We investigated the effects of the general anesthetic agent propofol on cerebral structures involved in the processing of vibrotactile information. Using positron emission tomography (PET) and the H(2)(15)O bolus technique, we measured regional distribution of cerebral blood flow (CBF) in eight healthy human volunteers. They were scanned under five different levels of propofol anesthesia. Using a computer-controlled infusion, the following plasma levels of propofol were targeted: Level W (Waking, 0 microg/ml), Level 1 (0.5 microg/ml), Level 2 (1.5 microg/ml), Level 3 (3.5 microg/ml), and Level R (Recovery). At each level of anesthesia, two 3-min scans were acquired with vibrotactile stimulation of the right forearm either on or off. The level of consciousness was evaluated before each scan by the response of the subject to a verbal command. At Level W, all volunteers were fully awake. They reported being slightly drowsy at Level 1, they had a slurred speech and slow response at Level 2, and they were not responding at all at Level 3. The following variations in regional CBF (rCBF) were observed. During the waking state (Level W), vibrotactile stimulation induced a significant rCBF increase in the left thalamus and in several cortical regions, including the left primary somatosensory cortex and the left and right secondary somatosensory cortex.
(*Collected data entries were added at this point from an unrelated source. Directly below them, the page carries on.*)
(** * fetch_ticket.py: a shallow embedding and its verified properties

    The script reads one work-item URL, fetches the item over HTTP and prints
    a small JSON record.  Python strings are sequences of Unicode code
    points; they are modelled as lists of [N].  The regular expressions of the
    script are kept as syntax and run by a backtracking matcher that follows
    the order in which Python's [re] explores alternatives (ordered choice,
    greedy repetition).  The library functions that the script calls are
    modelled as Python 3.11 has them; [int()] and [str()] have the
    interpreter's default limit of 4300 digits. *)

From Stdlib Require Import Ascii String List NArith ZArith Bool Arith Lia
  DecimalN.
Import ListNotations.

Set Implicit Arguments.
Set Warnings "-register-all".

(** ** Characters and strings *)

Definition char := N.
Definition str := list char.

Definition ch (a : ascii) : char := N_of_ascii a.

Fixpoint py (s : string) : str :=
  match s with
  | EmptyString => []
  | String a s' => ch a :: py s'
  end.

Definition dquote : char := 34%N.
Definition newline : char := 10%N.

Definition in_range (lo hi c : char) : bool := (N.leb lo c && N.leb c hi)%bool.

Fixpoint mem (c : char) (l : str) : bool :=
  match l with
  | [] => false
  | x :: l' => (N.eqb c x || mem c l')%bool
  end.

Fixpoint str_eqb (a b : str) : bool :=
  match a, b with
  | [], [] => true
  | x :: a', y :: b' => (N.eqb x y && str_eqb a' b')%bool
  | _, _ => false
  end.
(** * HX711 load-cell amplifier driver for the Raspberry Pi

    A shallow embedding of [hx711-rpi.py] and the verification of its
    bit-transfer protocol, its gain / power-down state machine and its
    tare / calibrate / get-weight pipeline.

    - [Py]    : the fragment of Python's numeric tower the driver relies on
                (unbounded [int], binary64 [float], true division, [int()],
                [sorted] and [statistics.median]);
    - [GPIO]  : the two signal lines, as a log of the calls made on them and
                an oracle for the levels read on the data line;
    - [HX711] : the class itself, method by method, in a state-and-exception
                monad; the readiness loop polls at most [fuel] times;
    - [Frame] : what a conversion frame is on the lines, independently of
                the polling budget;
    - [Session] : a client making any sequence of calls, and what the log
                says about the clock line and the lock;
    - [Bench] : an instance and scripted chips to run the methods on.

    The lemmas follow: the Python fragment, the bit-transfer engine, the
    calibration pipeline, the properties of the driver (C1 to C10), and
    further properties of the methods and of whole sessions. *)

From Stdlib Require Import ZArith List Lia Bool Floats.
From Stdlib Require Import Sorting.Permutation Sorting.Sorted.
Import ListNotations.
Open Scope Z_scope.

(* ================================================================= *)
(** ** Python values *)

Module Py.

(** The exceptions the driver can raise, directly or through the standard
    library. *)
Inductive exn : Set :=
| ValueError
| ZeroDivisionError
| OverflowError
| StatisticsError.

(** A Python number is an [int] (unbounded) or a [float] (IEEE 754 binary64,
    which is what Rocq's primitive [float] is). *)
Inductive num : Set :=
| PyInt (z : Z)
| PyFloat (f : float).
Lemma skipBlock_loop_S (fuel : nat) (data : Data) (o c d i : Z) :
  0 < d ->
  _skipBlock_loop (S fuel) data o c d i =
  if _get data i === QUOTE then
    match _parseString fuel data i with
    | Some strEnd => _skipBlock_loop fuel data o c d (i + (strEnd - i) + 1)
    | None => None
    end
  else if _get data i === o then _skipBlock_loop fuel data o c (d + 1) (i + 1)
  else if _get data i === c then _skipBlock_loop fuel data o c (d - 1) (i + 1)
  else _skipBlock_loop fuel data o c d (i + 1).
Proof.
  intro Hd. apply Z.gtb_lt in Hd. cbn [_skipBlock_loop]. now rewrite Hd.
Qed.

Lemma skipBlock_loop_done (fuel : nat) (data : Data) (o c d i : Z) :
  d <= 0 -> _skipBlock_loop fuel data o c d i = Some (i - 1).
Proof.
  intro Hd. assert (E : (d >? 0) = false) by (rewrite Z.gtb_ltb; now apply Z.ltb_ge).
  destruct fuel; cbn [_skipBlock_loop]; now rewrite E.
Qed.

Lemma skipBlock_loop_balanced (o c : Z) (items : list Z) :
  o <> QUOTE -> c <> QUOTE -> o <> c -> Balanced o c items ->
  forall (data : Data) (i d r : Z) (rest : list Z) (n : nat),
    0 < d -> suffix_at data i (items ++ rest) ->
    _skipBlock_loop n data o c d (i + Z.of_nat (length items)) = Some r ->
    _skipBlock_loop (n + length items) data o c d i = Some r.
Proof.
  intros Ho Hc Hoc. induction 1 as [|x l Hxq Hxo Hxc _ IH|body l Hb _ IH
                                    |inner l _ IHi _ IHl];
    intros data i d r rest n Hd Hs H; cbn [app length] in *.
  - rewrite Z.add_0_r in H. now rewrite Nat.add_0_r.
  - rewrite Nat.add_succ_r, skipBlock_loop_S by assumption.
    rewrite (suffix_at_head _ _ _ _ Hs), !strict_eq_num.
    apply Z.eqb_neq in Hxq, Hxo, Hxc. rewrite Hxq, Hxo, Hxc.
    apply (IH data (i + 1) d r rest n Hd);
      [apply suffix_at_tail in Hs; exact Hs|].
    rewrite <- H. f_equal. lia.
  - rewrite Nat.add_succ_r, skipBlock_loop_S by assumption.
    rewrite (suffix_at_head _ _ _ _ Hs), strict_eq_num, Z.eqb_refl.
    apply suffix_at_tail in Hs. rewrite <- app_assoc in Hs.
    cbn [app] in Hs. unfold _parseString.
    rewrite length_app in *. cbn [length] in *.
    rewrite (parseString_loop_mono (S (length body + 0)) _ data (i + 1)
               (i + 1 + Z.of_nat (length body)));
      [|now apply (parseString_loop_body body Hb data (i + 1) (l ++ rest))|lia].
    apply (skipBlock_loop_mono (n + length l)); [|lia].
    apply (IH data _ d r rest n Hd).
    + apply suffix_at_app in Hs. apply suffix_at_tail in Hs.
      replace (i + (i + 1 + Z.of_nat (length body) - i) + 1)
        with (i + 1 + Z.of_nat (length body) + 1) by lia.
      exact Hs.
    + rewrite <- H. f_equal. lia.
  - rewrite Nat.add_succ_r, skipBlock_loop_S by assumption.
    rewrite (suffix_at_head _ _ _ _ Hs), !strict_eq_num.
    apply Z.eqb_neq in Ho as Ho'. rewrite Ho', Z.eqb_refl.
    apply suffix_at_tail in Hs. rewrite <- app_assoc in Hs.
    cbn [app] in Hs. rewrite length_app in *. cbn [length] in *.
    replace (n + (length inner + S (length l)))%nat
      with (S (n + length l) + length inner)%nat by lia.
    apply (IHi data (i + 1) (d + 1) r (c :: l ++ rest)); [lia|assumption|].
    apply suffix_at_app in Hs. rewrite skipBlock_loop_S by lia.
    rewrite (suffix_at_head _ _ _ _ Hs), !strict_eq_num.
    apply Z.eqb_neq in Hc as Hc'. rewrite Hc'.
    assert (Hco : (c =? o) = false) by (apply Z.eqb_neq; congruence).
    rewrite Hco, Z.eqb_refl.
    replace (d + 1 - 1) with d by lia.
    apply (IHl data _ d r rest n Hd);
      [apply suffix_at_tail in Hs; exact Hs|].
    rewrite <- H. f_equal. lia.
Qed.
During anesthesia, propofol reduced in a dose-dependent manner rCBF in the thalamus as well as in a number of visual, parietal, and prefrontal cortical regions. At Level 1 through 3, propofol also suppressed vibration-induced increases in rCBF in the primary and secondary somatosensory cortex, whereas the thalamic rCBF response was abolished only at Level 3, when volunteers lost consciousness. We conclude that propofol interferes with the processing of vibrotactile information first at the level of the cortex before attenuating its transfer through the thalamus.